Did he say, that he is using jQuery? :)
1

That's possible and here is a quick and dirty example of it. (Sorry I've got no more time atm)

var words = ['apple', 'beer', 'cake', 'potato', 'orange'],
    div = document.getElementById('foo');

for(i = 0; i < 50; i++) {
    div.innerHTML += ' ' + words[Math.floor(Math.random() * words.length)];
}

http://jsfiddle.net/LavY5/

Comments

1

Yes, put all your words in an Array. Then apply the Fisher-Yates shuffle algorithm, to shuffle/randomize your words array.
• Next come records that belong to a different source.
(** The tail of [malloc]: take the first block of a list that has one. *)
Lemma wp_take_block F A P i b l (Q : Z → heap → Prop) :
  hinv F A P → F !! i = Some (b :: l) →
  (∀ a ar, A !! a = Some ar → a_desc ar = Some i → in_page a b → b ∈ blocks a i →
     Q b (mk (<[i := l]> F) None (<[a := Arena (magic ar) (Some i) (free_cnt ar - 1)]> A) P)) →
  wp (set_list i l ;;
      a ← block_to_arena b;
      ar ← get_arena a;
      put_arena a (Arena (magic ar) (a_desc ar) (u32 (free_cnt ar - 1))) ;;
      desc_release i ;;
      mret b) (mk F (Some i) A P) Q.
Proof.
  intros Hi Hl HQ. pose proof (lookup_lt_Some _ _ _ Hl) as Hlt.
  destruct (h_free _ _ _ Hi i _ b Hl ltac:(left)) as (a & ar & k & Ha & Hd & Hk & Hb).
  assert (Hp : in_page a b) by (subst; by apply block_in_page).
  assert (Hbl : b ∈ blocks a i) by (apply elem_of_blocks; eauto).
  destruct (pop_block _ _ _ _ _ _ _ _ Hi Ha Hd Hl Hp) as (_ & _ & _ & Hpos).
  destruct (ao_count _ _ _ _ (h_arena _ _ _ Hi a ar Ha) i Hd) as (l0 & Hl0 & Hc).
  pose proof (count_le _ _ _ _ _ _ _ Hi Ha Hl0) as Hle.
  assert (bpa i ≤ 4084) by (unfold bpa; apply Z.div_le_upper_bound; pose proof (bsz_pos i); lia).
  assert (Hl' : <[i := l]> F !! i = Some l) by (by apply list_lookup_insert_eq).
  wp_step. eapply wp_set_list; [done|]. wp_step.
  eapply wp_block_to_arena; [by eapply hinv_addr|done|apply (ao_magic _ _ _ _ (h_arena _ _ _ Hi a ar Ha))|done|done|done|].
  wp_step. eapply wp_get_arena; [done|]. rewrite Hd, u32_small by lia.
  unfold put_arena. wp_step. wp_step. cbn [mk descs arenas pages].
  fold (mk (<[i := l]> F) (Some i) (<[a := Arena (magic ar) (Some i) (free_cnt ar - 1)]> A) P).
  wp_step. eapply wp_desc_release; [done|]. wp_step. eauto.
Qed.

Lemma pop_allocated F A P i b l a ar size :
  hinv F A P → F !! i = Some (b :: l) → A !! a = Some ar → a_desc ar = Some i → in_page a b →
  (∀ a' ar' j, A !! a' = Some ar' → a_desc ar' = Some j → a' ≠ a → free_cnt ar' < bpa j) →
  size ≤ bsz i →
  allocated F A P size b (<[i := l]> F) (<[a := Arena (magic ar) (Some i) (free_cnt ar - 1)]> A) P.
Proof.
  intros Hi Hl Ha Hd Hp Huse Hsz.
  destruct (pop_block _ _ _ _ _ _ _ _ Hi Ha Hd Hl Hp) as (Hi' & Hn & Hlive & Hpos).
  destruct (ao_count _ _ _ _ (h_arena _ _ _ Hi a ar Ha) i Hd) as (l0 & Hl0 & Hc).
  pose proof (count_le _ _ _ _ _ _ _ Hi Ha Hl0) as Hle.
  split; try done.
  - intros a' ar' j [[<- <-]|[Hne Ha']]%lookup_insert_Some Hj; [|by eapply Huse].
    cbn in Hj. injection Hj as <-. cbn. lia.
  - rewrite (capacity_relist A a ar) by done.
    rewrite (capacity_small A a ar i); [done|done|done|by apply (arena_page F A P a ar)].
  - intros x _. by apply (capacity_relist A a ar).
Qed.

(** A new arena in between is not visible. *)
Lemma allocated_fresh F A P P1 F1 A1 a ar size b F2 A2 P2 :
  hinv F A P → A1 = <[a := ar]> A → A !! a = None → ram P1 = ram P →
  (∀ x, live F1 A1 x ↔ live F A x) →
  allocated F1 A1 P1 size b F2 A2 P2 → allocated F A P size b F2 A2 P2.
Proof.
  intros Hi -> Hno Hr Hlive [Hi2 Hu2 Hr2 Hn2 Hl2 Hs2 Hk2].
  split; [done|done|congruence|by rewrite <- Hlive| |done|].
  - intros x. by rewrite Hl2, Hlive.
  - intros x Hx. rewrite Hk2 by (by apply Hlive). by apply (capacity_insert F A P).
Qed.

(** A block of its own pages. *)
Lemma big_allocated F A P P' a n size :
  hinv F A P → in_use A → pal_ok P' → ram P' = ram P → 0 < n → got KPool P n a P' →
  size + 12 ≤ 4096 * n →
  allocated F A P size (a + 12) F (<[a := Arena ARENA_MAGIC None n]> A) P'.
Proof.
  intros Hi Hu Hok Hr Hn Hg Hsz.
  destruct (add_arena F A P P' a (Arena ARENA_MAGIC None n) Hi Hok Hg) as [Hi1 Hno]; [done|cbn; lia|done|].
  assert (Hp : in_page a (a + 12)) by (unfold in_page; lia).
  assert (Hnl : ¬ live F A (a + 12)) by (intros Hl; by apply (live_not_new F A P P' n a (a + 12))).
  split; [done| |done|done| | |].
  - intros a' ar' j [[<- <-]|[_ Ha']]%lookup_insert_Some Hj; [done|by eapply Hu].
  - intros x. split.
    + intros (a' & ar' & Ha' & Hx).
      apply lookup_insert_Some in Ha' as [[<- <-]|[Hne Ha']]; [by right|left; by exists a', ar'].
    + intros [(a' & ar' & Ha' & Hx) | ->].
      * exists a', ar'. by rewrite lookup_insert_ne by congruence.
      * exists a, (Arena ARENA_MAGIC None n). by rewrite lookup_insert_eq.
  - assert (Ha : <[a := Arena ARENA_MAGIC None n]> A !! a = Some (Arena ARENA_MAGIC None n))
      by (by rewrite lookup_insert_eq).
    rewrite (capacity_big _ a (Arena ARENA_MAGIC None n)); [cbn; lia|done|done|by eapply arena_page].
  - intros x Hx. by apply (capacity_insert F A P).
Qed.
Then, take a slice of the array of your specified size, and print those words to the HTML:

var words = [ "Apple", "Banana", "The", "Orange", "House", "Boat", "Lake", "Car", "And" ];

function fisherYates (arr) {
  var n = arr.length;
  while (n) {
    var j = Math.floor(Math.random() * n--);
    var temp = arr[n];
    arr[n] = arr[j];
    arr[j] = temp;
  }
  return arr;
}

fisherYates(words); // shuffle
var randomParagraph = words.slice(0, 5).join(" "); // take 5 random words
document.write(randomParagraph);

DEMO. ​

4 Comments

I think this isn't right, the last remaining position is already shuffled, and to exchange it with itself is useless. Take a look on the last table of section Modern method in the Wikipedia article
I also think the shuffling is a bit distracting for this case.
The n-- I understand, but seems a bit dangerous, I'd give it another line. Howsoever, if you can convince me about the need for F&Y her, I'll vote up ;)
I see the problem of "randomizing an array" as a different wording for "shuffling an array", for which Fisher-Yates was designed for. Thus, if you have an array of, say, 1000 words, and you want to take N random ones, you have two options: 1) Do N iterations and take a random word each time, and having to worry about the possibility of picking the same word every time; 2) Randomizing/Shuffling the array, and then pick the first N words (this avoids duplication of elements as well).